One of the most effective in game strategies created for coaches is the concept of “win probability.” The goal was to create a statistical model that would present the odds of a team's winning the game in every on-field situation. Win probability helps coaches on game day by suggesting what to do given a particular combination of circumstances.
For example, you’re on the goal line about to score. You are down by eight points with three minutes left in the game. What would we do to yield a winning outcome in the remaining three minutes? Should we score and go for two? Should we kick the field goal and onside kick or should we score, kick the extra point and trust our defense to give us the ball back?
There have been coaches who have been analytically driven in recent memory. Chip Kelly brought his innovative offense, sport science and mathematically based decision making to the NFL. He was an innovator with regards to correlating analytics with player tracking in the NFL. While he would have early success, he soon after found himself looking for another job.
One of the many complaints about Kelly was that he lacked emotional intelligence and the ability to build cohesion with people. This ultimately shows that you cannot simply rely on the data. The NFL is and has always been a people business. But if you want an example of someone who is a huge proponent of analytics look no further than Bill Belichick — arguably the greatest coach of this generation.
Whenever he is asked about the role that analytics has played in his decisions, he immediately gets defensive. While he doesn’t want to be known as a coach that’s analytically driven, I can assure you that all of his decisions with regards to who to draft, player tracking and game day evaluation relies heavily on data.
The guy behind the analytics is his childhood friend Ernie Adams, often described as extremely intelligent, extremely knowledgeable and very mysterious. His official title is the football research director but ask anyone associated with the Patriots what Adams’ role is and they will tell you, “I have no idea.” Adams and Belichick went to high school together at Phillips Academy.
Adams is a former NFL coach who reportedly made a lot of money on Wall Street as a municipal bond trader and later owned an investment firm. He did this until Belichick convinced him to come and work with him on the Cleveland Browns.
These days Adams can be seen watching practice while saying very little, charting trends and watching an enormous amount of film on the upcoming opponent. On game day, he has a headset directly linked to Belichick.

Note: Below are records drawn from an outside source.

(* ===== verification/AzSetup.v ===== *)
(** * Configuring the storage component
      (Configure, OnConfigChange and configureAndTest of
      src/component/azstorage/azstorage.go, NewAzStorageConnection of connection.go)

    Puts the settings, the credentials and the two connections together: what a
    mount that starts has, and what a change of the configuration file does to it. *)
From S2P Require Import Prelude GoLib Common HandleMap Internal LRUCache AzUtils CacheObj BlockBlob AzStorage AzConfig AzAuth Datalake.
Open Scope Z_scope.

(** ** The connection of the component *)
Inductive Connection := ConnNil | ConnBlob (b : BlobConn) | ConnLake (d : Datalake).

Definition NewAzStorageConnection (cfg : AzStorageConfig) : Connection :=
  match au_AccountType (sc_authConfig cfg) with
  | INVALID_ACC => ConnNil
  | BLOCK => ConnBlob (bb_Configure cfg)
  | ADLS => ConnLake (dl_Configure cfg)
  | AccountOther _ => ConnNil
  end.

(** The file operations of a connection. *)
Definition file_operations {N} `{!Runtime N, !BlobSDK N, !BfsSDK N} (fuel : nat) (c : Connection) : option (AzConnection N) :=
  match c with
  | ConnNil => None
  | ConnBlob b => Some (BlockBlob_connection (blob_config (bc_Config b)) fuel)
  | ConnLake d => Some (Datalake_connection d fuel)
  end.
(* ===== verification/Stream.v ===== *)
(** * The stream component (src/component/stream)

    Files are read and written in blocks kept in memory, without a local
    copy.  Three connections implement it: [rc_] ReadCache (read.go), for
    read-only mounts, with a cache per handle whose blocks are aligned to the
    block size; [rw_] ReadWriteCache (read_write.go), with a cache per handle
    whose blocks are those of the blob; [rf_] ReadWriteFilenameCache
    (read_write_filename.go), with a cache per file name, shared by its handles.

    An operation holds the mutex of the cache it works on, so the operations on
    one cache are sequential here.  The mutex of a block is taken by getBlock
    of ReadCache and released before the operation returns (but for an OpenFile
    that fails, whose handle is not used). *)
From S2P Require Import Prelude GoLib Common HandleMap Internal LRUCache Base64 AzUtils CacheObj.
Open Scope Z_scope.

(** ** Configuration (stream.go)

    The values read by the configuration package, uint64s. *)
Record StreamOptions := mkStreamOptions {
  so_BlockSize : Z;
  so_BufferSize : Z;
  so_CachedObjLimit : Z;
  so_FileCaching : bool;
  so_readOnly : bool;
  so_StreamCacheMb : Z;
  so_MaxBlocksPerFile : Z
}.
Definition mb : Z := 1024 * 1024.

(** [parsed] and [readOnly] are what UnmarshalKey gives, [set_blocks] and
    [set_cache] whether the two version 1 options are set, [free] is
    memory.FreeMemory. *)
Definition Configure (parsed : StreamOptions + error) (readOnly : bool + error)
    (set_max_blocks set_cache_mb : bool) (free : Z) : StreamOptions + error :=
  match parsed with
  | inr e => inr (Msg "config error in stream")
  | inl conf =>
    match readOnly with
    | inr e => inr (Msg "config error in stream")
    | inl ro =>
      let buffer := if set_max_blocks then u64 (so_BlockSize conf * so_MaxBlocksPerFile conf)
                    else so_BufferSize conf in
      let limit :=
        if set_cache_mb && (0 <? buffer) then
          let q := so_StreamCacheMb conf / buffer in if q =? 0 then 1 else q
        else so_CachedObjLimit conf in
      if free <? u64 (u64 (buffer * limit) * mb)
      then inr (Msg "not enough free memory for provided stream configuration")
      else inl (mkStreamOptions (so_BlockSize conf) buffer limit (so_FileCaching conf) ro
                  (so_StreamCacheMb conf) (so_MaxBlocksPerFile conf))
    end
  end.

(** The fields of Stream that do not change after Configure, and those that do
    with the map of ReadWriteFilenameCache. *)
Record StreamConf := mkStreamConf {
  sc_StreamOnly : bool;
  sc_BlockSize : Z;
  sc_BufferSize : Z;
  sc_CachedObjLimit : Z
}.
Record Stream := mkStream {
  CachedObjects : Z;
  fileCache : gmap string ptr
}.

Definition stream_only_conf (conf : StreamOptions) : bool :=
  (so_BufferSize conf <=? 0) || (so_BlockSize conf <=? 0) || (so_CachedObjLimit conf <=? 0).
Definition rc_Configure (conf : StreamOptions) : StreamConf * Stream :=
  (mkStreamConf (stream_only_conf conf) (i64 (i64 (so_BlockSize conf) * mb))
     (u64 (so_BufferSize conf * mb)) (i32 (so_CachedObjLimit conf)), mkStream 0 ∅).
Definition rw_Configure (conf : StreamOptions) : StreamConf * Stream :=
  (mkStreamConf (stream_only_conf conf) (i64 (i64 (so_BlockSize conf) * mb))
     (u64 (so_BufferSize conf * mb)) (i32 (so_CachedObjLimit conf)), mkStream 0 ∅).
Definition rf_Configure (conf : StreamOptions) : StreamConf * Stream :=
  (mkStreamConf (stream_only_conf conf) (i64 (i64 (so_BlockSize conf) * mb))
     (u64 (so_BufferSize conf * mb)) (i32 (so_CachedObjLimit conf)), mkStream 0 ∅).

(** memory.FreeMemory and crypto/rand.Read. *)
Class StreamEnv (N : Type) := {
  memory_FreeMemory : go N Z;
  crypto_rand_Read : Z → go N (option (list byte))
}.

Section stream.
Context {N : Type} `{!Runtime N, !CacheHeap N, !StreamEnv N}.
Context (conf : StreamConf) (next : Component N).
Abbreviation st := (Stream * N)%type.

Definition get_h (hp : ptr) : go st Handle := go_snd (load_handle hp).
(** [handle.CacheObj.f]: the handle and its cache are dereferenced. *)
Definition get_c (hp : ptr) : go st Cache := h ← get_h hp; go_snd (load_cache (CacheObj h)).
Definition upd_c (hp : ptr) (f : Cache → Cache) : go st unit :=
  h ← get_h hp; go_snd (upd_cache (CacheObj h) f).
Definition lru {A} (hp : ptr) (m : go lru_state A) : go st A :=
  h ← get_h hp; go_snd (on_lru (CacheObj h) m).
Definition add_objects (k : Z) : go st unit :=
  go_modify (λ s : st, (mkStream (i32 (CachedObjects s.1 + k)) (fileCache s.1), s.2)).
Definition get_objects : go st Z := go_gets (λ s : st, CachedObjects s.1).
(** [make([]byte, n)] *)
Definition make_go (n : Z) : go st (list byte) :=
  if n <? 0 then go_panic else mret (make_bytes n).
(** [s[k:]] *)
Definition from_go (l : list byte) (k : Z) : go st (list byte) :=
  if (k <? 0) || (Z.of_nat (length l) <? k) then go_panic else mret (drop (Z.to_nat k) l).
Definition not_eof (err : option error) : bool :=
  match err with None | Some Eof => false | _ => true end.

(** A new block id of [len] random bytes. *)
Definition stream_id (len : Z) : go st string :=
  u ← go_snd (crypto_rand_Read len);
  match NewUUIDWithLength len u with
  | Ret id => mret (base64_EncodeToString id)
  | Panic => go_panic
  | Blocked => go_block
  end.

(** ** ReadCache (read.go) *)
Definition rc_unlockBlock (block : ptr) (exists_ : bool) : go st unit :=
  if bool_decide (block = nil_ptr) then go_panic else mret tt.

Definition rc_getBlock (hp : ptr) (offset : Z) : go st (ptr * bool * option error) :=
  '(block, found) ← lru hp (lru_Get offset);
  if negb found then
    h ← get_h hp;
    let blockSize := if hSize h <? i64 (offset + sc_BlockSize conf) then i64 (hSize h - offset)
                     else sc_BlockSize conf in
    data ← make_go blockSize;
    block ← go_snd (new_blk (mkBlock offset (i64 (offset + blockSize)) 0 "" data));
    _ ← lru hp (lru_Put offset block);
    '(data', _, err) ← go_snd (c_ReadInBuffer next (mkReadInBufferOptions hp offset data));
    _ ← go_snd (upd_blk block (block_with_data data'));
    if not_eof err then mret (nil_ptr, false, err) else mret (block, false, None)
  else mret (block, true, None).

Definition rc_OpenFile (options : OpenFileOptions) : go st (ptr * option error) :=
  '(hp, err) ← go_snd (c_OpenFile next options);
  if bool_decide (err ≠ None) then mret (hp, err)
  else
    hp ← (if bool_decide (hp = nil_ptr) then go_snd (new_handle (NewHandle (OpenFile_Name options)))
          else mret hp);
    if negb (sc_StreamOnly conf) then
      _ ← go_snd (CreateCacheObject (i64 (sc_BufferSize conf)) hp);
      objects ← get_objects;
      if sc_CachedObjLimit conf <=? objects then
        _ ← upd_c hp cache_stream_only;
        mret (hp, None)
      else
        _ ← add_objects 1;
        '(block, found, err) ← rc_getBlock hp 0;
        if bool_decide (err ≠ None) then mret (hp, err)
        else
          _ ← rc_unlockBlock block found;
          mret (hp, None)
    else mret (hp, None).
(* ===== verification/StreamWrite.v ===== *)
(** * Reads and writes through ReadWriteCache (src/component/stream/read_write.go)

    The content of an open file is spread over blocks in memory and committed
    blocks in storage.  Reads return that content, writes splice into it, and a
    flush or a close leaves it in storage. *)
From S2P Require Import Prelude GoLib Common HandleMap Internal LRUCache Base64 AzUtils CacheObj Stream StreamSpec.
Open Scope Z_scope.
#[local] Arguments copy_at : simpl never.

(** ** Slices and splices *)
Lemma slice_lookup {A} (l : list A) lo hi k :
  0 ≤ lo → lo ≤ hi →
  slice l lo hi !! k = if decide (Z.of_nat k < hi - lo) then l !! (Z.to_nat lo + k)%nat else None.
Proof.
  intros. unfold slice. case_decide.
  - rewrite lookup_take_lt by lia. by rewrite lookup_drop.
  - apply lookup_take_ge. lia.
Qed.
Lemma slice_app_l {A} (l l' : list A) lo hi :
  0 ≤ lo → lo ≤ hi → hi ≤ Z.of_nat (length l) → slice (l ++ l') lo hi = slice l lo hi.
Proof.
  intros. apply list_eq. intros k. rewrite !slice_lookup by done. case_decide; [|done].
  by rewrite lookup_app_l by lia.
Qed.
(** The slices of a chain of blocks make up the content. *)
Lemma concat_slices {A} (c : list A) start bs :
  0 ≤ start → contiguous start bs → end_of start bs ≤ Z.of_nat (length c) →
  concat ((λ b, slice c (StartIndex b) (EndIndex b)) <$> bs) = slice c start (end_of start bs).
Proof.
  revert start. induction bs as [|b bs IH]; intros start Hs Hc Hend.
  { unfold end_of, slice. simpl. by rewrite Z.sub_diag. }
  destruct Hc as (H1 & H2 & H3). rewrite end_of_cons in *. pose proof (contiguous_le _ _ H3).
  rewrite fmap_cons. cbn [concat]. rewrite (IH (EndIndex b)) by (done || lia). rewrite H1.
  apply slice_app; lia.
Qed.

Lemma splice_lookup (c d : list byte) off k :
  splice c off d !! k =
    if decide (off ≤ k < off + length d)%nat then d !! (k - off)%nat
    else if decide (length c ≤ k < off)%nat then Some zero_byte else c !! k.
Proof.
  unfold splice. repeat case_decide.
  - rewrite lookup_app_r by (rewrite length_take, length_app, length_replicate; lia).
    rewrite length_take, length_app, length_replicate, lookup_app_l by lia. f_equal. lia.
  - rewrite lookup_app_l by (rewrite length_take, length_app, length_replicate; lia).
    rewrite lookup_take_lt by lia. rewrite lookup_app_r by lia. apply lookup_replicate_2. lia.
  - destruct (decide (k < off)%nat).
    + rewrite lookup_app_l by (rewrite length_take, length_app, length_replicate; lia).
      rewrite lookup_take_lt by lia. by rewrite lookup_app_l by lia.
    + rewrite lookup_app_r by (rewrite length_take, length_app, length_replicate; lia).
      rewrite lookup_app_r by (rewrite length_take, length_app, length_replicate; lia).
      rewrite lookup_drop, length_take, length_app, length_replicate. f_equal. lia.
Qed.
Lemma splice_length (c d : list byte) off :
  d ≠ [] → length (splice c off d) = Nat.max (length c) (off + length d).
Proof.
  intros Hd. unfold splice.
  rewrite !length_app, length_take, length_app, length_replicate, length_drop. lia.
Qed.
Lemma splice_length_in (c d : list byte) off :
  (off + length d ≤ length c)%nat → length (splice c off d) = length c.
Proof.
  intros Hd. unfold splice.
  rewrite !length_app, length_take, length_app, length_replicate, length_drop. lia.
Qed.
(** A splice in two steps. *)
Lemma splice_chain (c d : list byte) off k :
  (k ≤ length d)%nat →
  splice (splice c off (take k d)) (off + k) (drop k d) = splice c off d.
Proof.
  intros Hk. destruct (decide (k = 0)%nat) as [->|Hk0].
  { rewrite take_0, drop_0, Nat.add_0_r. apply list_eq. intros i. rewrite !splice_lookup.
    destruct (decide (off ≤ i < off + length d)%nat); [done|].
    assert (Hl : length (splice c off []) = Nat.max (length c) off).
    { unfold splice. simpl. rewrite !length_app, length_take, length_app, length_replicate, length_drop. lia. }
    rewrite Hl. cbn [length]. repeat case_decide; try lia; done. }
  apply list_eq. intros i. rewrite !splice_lookup.
  rewrite (splice_length c (take k d)) by (intros E; apply (f_equal length) in E; rewrite length_take in E; simpl in E; lia).
  rewrite length_take, length_drop, lookup_drop.
  repeat case_decide; try lia; try done.
  - f_equal. lia.
  - by rewrite lookup_take_lt by lia.
Qed.
(** The slices of a splice inside one block. *)
Lemma splice_slice_other (c d : list byte) off lo hi :
  (off + length d ≤ length c)%nat → 0 ≤ lo → lo ≤ hi →
  hi ≤ Z.of_nat off ∨ Z.of_nat (off + length d) ≤ lo →
  slice (splice c off d) lo hi = slice c lo hi.
Proof.
  intros Hin Hlo Hhi Hout. apply list_eq. intros k. rewrite !slice_lookup by done.
  case_decide; [|done]. rewrite splice_lookup. repeat case_decide; try lia; done.
Qed.
Lemma splice_slice_same (c d : list byte) off lo hi :
  (off + length d ≤ length c)%nat → 0 ≤ lo ≤ Z.of_nat off → Z.of_nat (off + length d) ≤ hi →
  hi ≤ Z.of_nat (length c) →
  slice (splice c off d) lo hi = (copy_at (slice c lo hi) (off - Z.to_nat lo) d).1.
Proof.
  intros Hin Hlo Hhi Hc.
  assert (Hsl : length (slice c lo hi) = Z.to_nat (hi - lo)) by (apply slice_length; lia).
  assert (H2 : (copy_at (slice c lo hi) (off - Z.to_nat lo) d).2 = length d).
  { unfold copy_at. cbn [snd]. lia. }
  apply list_eq. intros k. rewrite copy_at_lookup, H2 by lia. rewrite !slice_lookup by lia.
  rewrite splice_lookup. repeat case_decide; try lia; try done.
  f_equal. lia.
Qed.
(** A splice past the end. *)
Lemma splice_append (c d : list byte) off :
  (length c ≤ off)%nat → splice c off d = c ++ replicate (off - length c) zero_byte ++ d.
Proof.
  intros H. unfold splice. rewrite take_ge by (rewrite length_app, length_replicate; lia).
  rewrite (drop_ge c) by lia. by rewrite app_nil_r, <-app_assoc.
Qed.

(** ** FindBlocks on a chain of blocks: the block that holds the offset and
    those after it that start at or before the end *)
Lemma FindBlocks_loop_seq cur m1 m2 pos offset len :
  contiguous cur (m1 ++ m2) → Forall (λ b, StartIndex b ≤ offset + len) m1 →
  match m2 with [] => True | b :: _ => offset + len < StartIndex b end →
  is_i64 (offset + len) →
  FindBlocks_loop (m1 ++ m2) pos cur offset len = seq pos (length m1).
Proof.
  revert cur pos. induction m1 as [|b m1 IH]; intros cur pos Hc Hf Hm Hi.
  - simpl. destruct m2 as [|b m2]; [done|]. simpl. rewrite i64_small by done.
    by rewrite (proj2 (Z.ltb_lt _ _)).
  - destruct Hc as (H1 & H2 & H3). apply Forall_cons in Hf as [Hb Hf]. simpl.
    rewrite i64_small by done. rewrite (proj2 (Z.ltb_ge _ _)) by lia.
    rewrite (proj2 (Z.leb_le (StartIndex b) cur)), (proj2 (Z.ltb_lt cur _)), (proj2 (Z.leb_le cur _)) by lia.
    simpl. by rewrite IH.
Qed.
Lemma FindBlocks_inside bol l1 b l2 offset len :
  BlockList bol = l1 ++ b :: l2 → contiguous 0 (BlockList bol) → holds offset b →
  0 ≤ len → is_i64 (offset + len) →
  ∃ m, (1 ≤ m ≤ S (length l2))%nat ∧ FindBlocks bol offset len = (seq (length l1) m, true) ∧
    (∀ i c, (m ≤ i)%nat → (b :: l2) !! i = Some c → offset + len < StartIndex c).
Proof.
  intros Heq Hc Hh Hlen Hi. unfold FindBlocks.
  rewrite (BinarySearch_split 0 bol l1 b l2) by done. cbn [negb]. rewrite Nat2Z.id, Heq, drop_app_length.
  rewrite Heq in Hc. apply contiguous_app in Hc as [_ Hc]. pose proof Hc as (H1 & H2 & H3).
  destruct (reached_exists _ _ (offset + len) H3) as (m1 & m2 & -> & Hf & Hm).
  exists (S (length m1)). rewrite length_app. split; [lia|]. split.
  - cbn [FindBlocks_loop]. unfold holds in Hh. rewrite i64_small by done.
    rewrite (proj2 (Z.ltb_ge _ _)) by lia.
    rewrite (proj2 (Z.leb_le (StartIndex b) offset)), (proj2 (Z.ltb_lt offset _)), (proj2 (Z.leb_le offset _)) by lia.
    cbn [andb]. rewrite (FindBlocks_loop_seq (EndIndex b)) by done. done.
  - intros i c Hi' Hl. destruct i as [|i]; [lia|]. simpl in Hl.
    rewrite lookup_app_r in Hl by lia. destruct m2 as [|d m2]; [done|].
    destruct (decide (i = length m1)) as [->|Hne].
    { rewrite Nat.sub_diag in Hl. simpl in Hl. by simplify_eq. }
    apply contiguous_app in H3 as [_ H3].
    pose proof (contiguous_lookup_lt _ _ 0 (i - length m1) d c H3 eq_refl Hl ltac:(lia)).
    destruct H3 as (_ & ? & _). lia.
Qed.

Kyle Van Noy described a moment he was on the sideline at a critical point in the game. On a critical down, the opponent ran the exact play Adams had said they run all week in practice. As the players came off the field, they looked at one another and said: “That’s the exact play Ernie said they’d run.” It is a copycat league, so if it’s good for Belichick, then it’s understandable that every team in the NFL has an analytics department in 2020.